_YOUR INSTRUCTIONS_.
Through the line that contains "The layer starts", return the data below exactly, starting at its first line; leave the rest out.

[Stored items]
(* ===== verification/EventStream.v ===== *)
(** * The event stream of the runtime

    [internal/runtime/event_stream.go], with the rate limiter of [internal/runtime/gateway.go] and
    the event types of [internal/runtime/notification.go]: events are checked, buffered and
    delivered to the channels of subscribers.

    The layer starts goroutines: one delivers an accepted event to all subscribers, one sends the
    recent events to a new subscriber.  The system is the layer with its goroutines, and [step] is
    one move of it: a call, a move of a goroutine, a receive of a consumer, or the cancellation of
    a consumer's context.  A delivery holds the read lock from its start to its end; a call that
    takes the write lock runs at once, its checks included, when no delivery is under way.
    Subscribers are pointers: the layer maps identifiers to references.  Clock readings, new
    identifiers and the orders of maps are arguments. *)

From S2P Require Import Prelude GoStrings GoURL GoFloat AuthzTypes RDFIndex.

Local Open Scope Z_scope.

(** ** Events *)

Definition EventTypes_known : list string :=
  ["create"; "update"; "delete"; "move"; "copy"; "access"; "policy"; "container"; "custom"].
Definition isValidNotificationEventType (eventType : string) : bool := existsb (String.eqb eventType) EventTypes_known.

Record NotificationEvent := mkNotificationEvent {
  ne_EventID : string;
  ne_EventType : string;
  ne_ResourceURI : string;
  ne_ContainerURI : string;
  ne_Timestamp : Z;
  ne_Agent : string;
  ne_AgentType : string;
  ne_Action : string;
  ne_Metadata : gmap string string;
  ne_SequenceNumber : Z
}.

Record StreamEvent := mkStreamEvent {
  se_EventID : string;
  se_EventType : string;
  se_ResourceURI : string;
  se_ContainerURI : string;
  se_Timestamp : Z;
  se_Agent : string;
  se_AgentType : string;
  se_Action : string;
  se_Metadata : gmap string string;
  se_SequenceNumber : Z;
  se_StreamTimestamp : Z;
  se_PrivacyLevel : string
}.
Definition removeFromIndexes (id : string) (r : SubscriptionRegistry) : SubscriptionRegistry :=
  match rg_subscriptions r !! id with
  | Some sub => set_indexes (removeFromIndex (sb_WebID sub) id (rg_byWebID r)) (removeFromIndex (sb_ChannelID sub) id (rg_byChannel r)) r
  | None => r
  end.

(** ** Expiry *)

(** The first loop, over the subscriptions in the order [ids]: the expired ones. *)
Fixpoint markStale (cutoff : Z) (ids : list string) (r : SubscriptionRegistry) : SubscriptionRegistry * list string :=
  match ids with
  | [] => (r, [])
  | id :: rest =>
      match rg_subscriptions r !! id with
      | Some sub =>
          if String.eqb (sb_Status sub) SubscriptionStatusActive && time_Before (sb_LastActivity sub) cutoff then
            let r := measure (RecordSubscription SubscriptionStatusExpired)
                       (set_subscriptions (<[id := set_Status SubscriptionStatusExpired sub]> (rg_subscriptions r)) r) in
            let '(r', toRemove) := markStale cutoff rest r in (r', id :: toRemove)
          else markStale cutoff rest r
      | None => markStale cutoff rest r
      end
  end.

(** The second loop. *)
Fixpoint removeStale (toRemove : list string) (r : SubscriptionRegistry) : SubscriptionRegistry :=
  match toRemove with
  | [] => r
  | id :: rest => removeStale rest (removeFromIndexes id (set_subscriptions (delete id (rg_subscriptions r)) r))
  end.

Definition cleanupStaleSubscriptions (now : Z) (ids : list string) (r : SubscriptionRegistry) : SubscriptionRegistry :=
  if rg_closed r then r
  else let '(r', toRemove) := markStale (now - MaxSubscriptionAge (rg_config r)) ids r in removeStale toRemove r'.

(** ** Creation *)

Definition generateSubscriptionID (env : registry_env) (r : SubscriptionRegistry) : string :=
  match rv_random env with
  | Some b => String.append "sub-" (hex_EncodeToString b)
  | None => String.append "sub-" (String.append (FormatInt (unixNano (rv_now env)))
              (String.append "-" (FormatInt (Z.of_nat (size (rg_subscriptions r))))))
  end.

Definition filtersEqual (a b : StreamFilter) : bool :=
  String.eqb (sf_MinPrivacyLevel a) (sf_MinPrivacyLevel b) && String.eqb (sf_MaxPrivacyLevel a) (sf_MaxPrivacyLevel b) &&
  bool_decide (length (sf_EventTypes a) = length (sf_EventTypes b)) &&
  bool_decide (length (sf_ResourceURIs a) = length (sf_ResourceURIs b)) &&
  bool_decide (length (sf_ContainerURIs a) = length (sf_ContainerURIs b)).

Definition validateSubscriptionFilter (filter : StreamFilter) : result registry_error unit :=
  let minimum := sf_MinPrivacyLevel filter in
  let maximum := sf_MaxPrivacyLevel filter in
  fail! ErrInvalidSubscriptionFilter when negb (String.eqb minimum "") && negb (String.eqb maximum "") && String.ltb maximum minimum in
  fail! ErrInvalidSubscriptionFilter when negb (String.eqb minimum "") && negb (isValidPrivacyLevel minimum) in
  fail! ErrInvalidSubscriptionFilter when negb (String.eqb maximum "") && negb (isValidPrivacyLevel maximum) in
  Ok tt.

(** The WebID the subscription is for. *)
Definition authenticate (env : registry_env) (webID token : string) (r : SubscriptionRegistry) : result registry_error string :=
  match rg_authProvider r with
  | None => Ok webID
  | Some p =>
      match ValidateWebID p webID with
      | Err text => Err (ErrAuthenticationRequired text)
      | Ok _ => match Authenticate p (rv_now env) webID token with
                | Err text => Err (ErrAuthenticationRequired text)
                | Ok authenticatedWebID => Ok authenticatedWebID
                end
      end
  end.

Fixpoint checkAll (env : registry_env) (p : Authorizer) (webID : string) (uris : list string) : result registry_error unit :=
  match uris with
  | [] => Ok tt
  | uri :: rest =>
      match CheckAccess p (rv_now env) webID uri AccessModeRead with
      | Err text => Err (ErrAccessDenied text)
      | Ok hasAccess => if hasAccess then checkAll env p webID rest else Err (ErrAccessDenied "no read access")
      end
  end.

Definition authorize (env : registry_env) (webID : string) (filter : StreamFilter) (r : SubscriptionRegistry) : result registry_error unit :=
  match rg_authzProvider r with
  | None => Ok tt
  | Some p => let! _ := checkAll env p webID (sf_ResourceURIs filter) in checkAll env p webID (sf_ContainerURIs filter)
  end.

(** The loop over the subscriptions of the WebID: whether one is the same; [None] is a panic. *)
Fixpoint findSame (subs : gmap string Subscription) (clientID channelID : string) (filter : StreamFilter) (ids : list string) : option bool :=
  match ids with
  | [] => Some false
  | id :: rest =>
      match subs !! id with
      | None => None
      | Some sub =>
          if String.eqb (sb_ClientID sub) clientID && String.eqb (sb_ChannelID sub) channelID && filtersEqual (sb_Filter sub) filter
          then Some true else findSame subs clientID channelID filter rest
      end
  end.
Lemma short_quote (q : ascii) (s : string) : len s < 2 ->
  HasPrefix s (String q "") && HasSuffix s (String q "") = true <-> s = String q "".
Proof.
  unfold len. destruct s as [|c [|d s]]; intros Hl; [| |cbn in Hl; lia].
  - split; [done|discriminate].
  - split.
    + intros H. bool_prop. apply prefix_spec in H as [t Ht]. rewrite str_app_cons in Ht. by injection Ht as -> _.
    + intros [= ->]. apply andb_true_iff. split; [apply prefix_spec; by exists ""|apply HasSuffix_spec; by exists ""].
Qed.

Lemma normalizeRDFTerm_None (s : string) : normalizeRDFTerm s = None <-> lone_quote s.
Proof.
  unfold normalizeRDFTerm, lone_quote. set (t := TrimSpace s). clearbody t.
  destruct (Z.ltb_spec (len t) 2) as [Hl|Hl].
  - rewrite (short_brackets t Hl).
    pose proof (short_quote (chr 34) t Hl) as Hq1. pose proof (short_quote "'" t Hl) as Hq2. fold dquote in Hq1.
    destruct (HasPrefix t dquote && HasSuffix t dquote); cbn [orb].
    { rewrite cutEnds_None. split; [intros _; left; by apply Hq1|done]. }
    destruct (HasPrefix t "'" && HasSuffix t "'").
    { rewrite cutEnds_None. split; [intros _; right; by apply Hq2|done]. }
    split; [discriminate|]. intros [H|H]; [by apply Hq1 in H|by apply Hq2 in H].
  - assert (cutEnds t <> None) as Hc by (rewrite cutEnds_None; lia).
    assert (t <> dquote /\ t <> "'") as [Hd Hs] by (split; intros ->; unfold len in Hl; cbn in Hl; lia).
    repeat break_if; split; intros Hx; try done; destruct Hx; done.
Qed.

Lemma normalizeDatatypeURI_Some (s : string) : is_Some (normalizeDatatypeURI s).
Proof.
  unfold normalizeDatatypeURI. set (t := TrimSpace s). clearbody t. destruct (HasPrefix t "<" && HasSuffix t ">") eqn:E; [|eauto].
  destruct (cutEnds t) eqn:Ec; [eauto|]. apply cutEnds_None, short_brackets in Ec. congruence.
Qed.

Lemma canonicalizeTriple_None (t : RDFTriple) :
  canonicalizeTriple t = None <-> lone_quote (tr_Subject t) \/ lone_quote (tr_Predicate t) \/ lone_quote (tr_Object t).
Proof.
  unfold canonicalizeTriple. rewrite <- !normalizeRDFTerm_None.
  destruct (normalizeRDFTerm (tr_Subject t)); cbn; [|naive_solver].
  destruct (normalizeRDFTerm (tr_Predicate t)); cbn; [|naive_solver].
  destruct (normalizeRDFTerm (tr_Object t)); cbn; [|naive_solver].
  destruct (normalizeDatatypeURI_Some (tr_Datatype t)) as [d ->]. cbn. naive_solver.
Qed.

Lemma canonicalizeTriples_None (sorter : triple_sorter) (ts : list RDFTriple) :
  canonicalizeTriples sorter ts = None <-> exists t, t ∈ ts /\ canonicalizeTriple t = None.
Proof.
  unfold canonicalizeTriples. case_bool_decide as Hn.
  { subst. split; [discriminate|]. intros (t & Ht & _). by apply elem_of_nil in Ht. }
  destruct (mapM canonicalizeTriple ts) as [k|] eqn:E; cbn.
  - split; [discriminate|]. intros (t & Ht & Hc). apply mapM_Some_1 in E.
    apply (Forall2_Forall_l _ (fun t => canonicalizeTriple t <> None)) in E.
    + rewrite Forall_forall in E. by apply E in Ht.
    + apply Forall_forall. intros y _ x Hx. congruence.
  - split; [intros _|done]. apply mapM_None_1, Exists_exists in E. exact E.
Qed.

_YOUR RESPONSE_.
(* ===== verification/EventStream.v ===== *)
(** * The event stream of the runtime

    [internal/runtime/event_stream.go], with the rate limiter of [internal/runtime/gateway.go] and
    the event types of [internal/runtime/notification.go]: events are checked, buffered and
    delivered to the channels of subscribers.

    The layer starts goroutines: one delivers an accepted event to all subscribers, one sends the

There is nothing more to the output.